Work order –
Up to and including the line with "rational, one of", restate the material below word for word, beginning with its first line.

Records for this exercise –
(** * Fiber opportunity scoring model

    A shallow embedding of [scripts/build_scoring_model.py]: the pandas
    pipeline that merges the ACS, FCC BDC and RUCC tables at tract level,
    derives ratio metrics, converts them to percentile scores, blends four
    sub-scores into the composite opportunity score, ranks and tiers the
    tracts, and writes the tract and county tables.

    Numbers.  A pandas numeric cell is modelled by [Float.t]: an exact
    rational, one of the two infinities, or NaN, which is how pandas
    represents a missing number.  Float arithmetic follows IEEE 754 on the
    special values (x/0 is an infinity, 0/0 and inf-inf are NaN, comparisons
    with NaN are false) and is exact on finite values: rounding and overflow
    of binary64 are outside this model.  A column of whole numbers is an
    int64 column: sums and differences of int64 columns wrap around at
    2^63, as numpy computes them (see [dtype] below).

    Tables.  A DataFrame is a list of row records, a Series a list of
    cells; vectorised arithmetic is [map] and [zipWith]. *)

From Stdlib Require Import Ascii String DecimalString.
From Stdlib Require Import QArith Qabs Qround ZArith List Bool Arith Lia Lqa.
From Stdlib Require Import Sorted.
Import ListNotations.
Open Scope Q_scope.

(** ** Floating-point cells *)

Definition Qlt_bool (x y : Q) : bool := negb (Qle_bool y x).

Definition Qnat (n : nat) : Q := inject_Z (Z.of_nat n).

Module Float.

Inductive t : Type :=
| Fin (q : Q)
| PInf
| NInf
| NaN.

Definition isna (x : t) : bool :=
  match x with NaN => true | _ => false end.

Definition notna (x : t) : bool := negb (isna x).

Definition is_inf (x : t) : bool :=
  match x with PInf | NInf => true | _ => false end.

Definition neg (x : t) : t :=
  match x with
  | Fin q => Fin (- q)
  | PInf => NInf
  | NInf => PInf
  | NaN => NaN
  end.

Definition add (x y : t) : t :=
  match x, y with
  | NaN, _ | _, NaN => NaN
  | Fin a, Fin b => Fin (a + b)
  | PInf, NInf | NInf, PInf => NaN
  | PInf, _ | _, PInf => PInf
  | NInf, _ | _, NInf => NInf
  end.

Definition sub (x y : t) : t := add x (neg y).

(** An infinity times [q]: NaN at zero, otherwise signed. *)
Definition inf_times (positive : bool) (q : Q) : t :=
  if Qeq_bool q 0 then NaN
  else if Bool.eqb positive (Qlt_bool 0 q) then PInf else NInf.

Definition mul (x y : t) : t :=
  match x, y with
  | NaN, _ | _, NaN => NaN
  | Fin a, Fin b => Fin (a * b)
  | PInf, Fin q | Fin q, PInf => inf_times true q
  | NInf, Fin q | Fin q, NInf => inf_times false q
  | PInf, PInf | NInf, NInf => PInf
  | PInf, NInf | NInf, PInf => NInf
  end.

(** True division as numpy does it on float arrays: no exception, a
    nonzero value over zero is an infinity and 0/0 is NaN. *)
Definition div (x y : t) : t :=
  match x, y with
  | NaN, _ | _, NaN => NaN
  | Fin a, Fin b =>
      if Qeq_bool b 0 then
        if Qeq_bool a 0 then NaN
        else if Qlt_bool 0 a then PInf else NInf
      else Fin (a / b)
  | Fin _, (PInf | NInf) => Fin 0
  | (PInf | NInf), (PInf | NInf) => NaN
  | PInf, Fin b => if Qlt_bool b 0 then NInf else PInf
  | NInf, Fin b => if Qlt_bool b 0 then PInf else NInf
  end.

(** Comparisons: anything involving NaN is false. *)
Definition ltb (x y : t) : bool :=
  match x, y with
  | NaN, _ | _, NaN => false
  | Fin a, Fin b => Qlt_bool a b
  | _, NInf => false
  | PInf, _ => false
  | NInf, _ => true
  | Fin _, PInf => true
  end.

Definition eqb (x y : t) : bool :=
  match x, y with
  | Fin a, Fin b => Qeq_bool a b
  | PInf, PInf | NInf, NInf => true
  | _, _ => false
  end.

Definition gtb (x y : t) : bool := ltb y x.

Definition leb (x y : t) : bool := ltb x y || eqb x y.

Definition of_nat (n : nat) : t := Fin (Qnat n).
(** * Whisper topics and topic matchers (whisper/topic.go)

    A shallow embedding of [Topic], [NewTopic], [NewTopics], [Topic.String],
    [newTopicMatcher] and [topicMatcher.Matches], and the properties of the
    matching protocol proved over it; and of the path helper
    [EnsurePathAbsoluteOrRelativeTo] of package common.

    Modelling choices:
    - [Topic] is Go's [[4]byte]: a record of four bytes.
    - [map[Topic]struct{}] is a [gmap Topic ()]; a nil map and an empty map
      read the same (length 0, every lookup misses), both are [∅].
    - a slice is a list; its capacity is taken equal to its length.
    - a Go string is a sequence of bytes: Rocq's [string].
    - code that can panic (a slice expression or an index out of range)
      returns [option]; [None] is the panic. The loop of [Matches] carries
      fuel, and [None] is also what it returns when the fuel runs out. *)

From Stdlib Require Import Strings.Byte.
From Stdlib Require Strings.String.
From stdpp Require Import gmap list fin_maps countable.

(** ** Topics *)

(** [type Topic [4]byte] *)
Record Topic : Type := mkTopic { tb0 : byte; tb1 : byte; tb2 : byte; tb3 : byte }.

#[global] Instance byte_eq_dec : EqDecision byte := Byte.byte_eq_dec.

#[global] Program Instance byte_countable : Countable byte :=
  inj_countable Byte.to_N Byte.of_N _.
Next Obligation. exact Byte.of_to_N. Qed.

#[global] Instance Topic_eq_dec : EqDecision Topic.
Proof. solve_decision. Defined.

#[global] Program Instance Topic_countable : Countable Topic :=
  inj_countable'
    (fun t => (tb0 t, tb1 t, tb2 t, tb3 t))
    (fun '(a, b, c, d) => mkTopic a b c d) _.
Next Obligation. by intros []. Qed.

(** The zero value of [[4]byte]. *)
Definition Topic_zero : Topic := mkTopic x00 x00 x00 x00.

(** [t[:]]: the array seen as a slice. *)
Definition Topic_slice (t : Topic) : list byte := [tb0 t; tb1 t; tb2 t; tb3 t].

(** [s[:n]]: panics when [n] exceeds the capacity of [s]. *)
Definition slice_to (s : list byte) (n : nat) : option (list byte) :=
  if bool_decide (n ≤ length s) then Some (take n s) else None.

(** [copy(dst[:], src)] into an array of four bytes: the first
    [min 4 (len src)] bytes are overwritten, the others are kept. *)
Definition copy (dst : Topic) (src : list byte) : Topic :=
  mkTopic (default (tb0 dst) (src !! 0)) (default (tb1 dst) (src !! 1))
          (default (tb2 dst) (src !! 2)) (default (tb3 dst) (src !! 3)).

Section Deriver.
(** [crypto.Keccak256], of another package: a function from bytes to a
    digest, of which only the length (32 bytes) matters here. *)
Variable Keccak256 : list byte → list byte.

Response box –
(** * Fiber opportunity scoring model

    A shallow embedding of [scripts/build_scoring_model.py]: the pandas
    pipeline that merges the ACS, FCC BDC and RUCC tables at tract level,
    derives ratio metrics, converts them to percentile scores, blends four
    sub-scores into the composite opportunity score, ranks and tiers the
    tracts, and writes the tract and county tables.

    Numbers.  A pandas numeric cell is modelled by [Float.t]: an exact
    rational, one of the two infinities, or NaN, which is how pandas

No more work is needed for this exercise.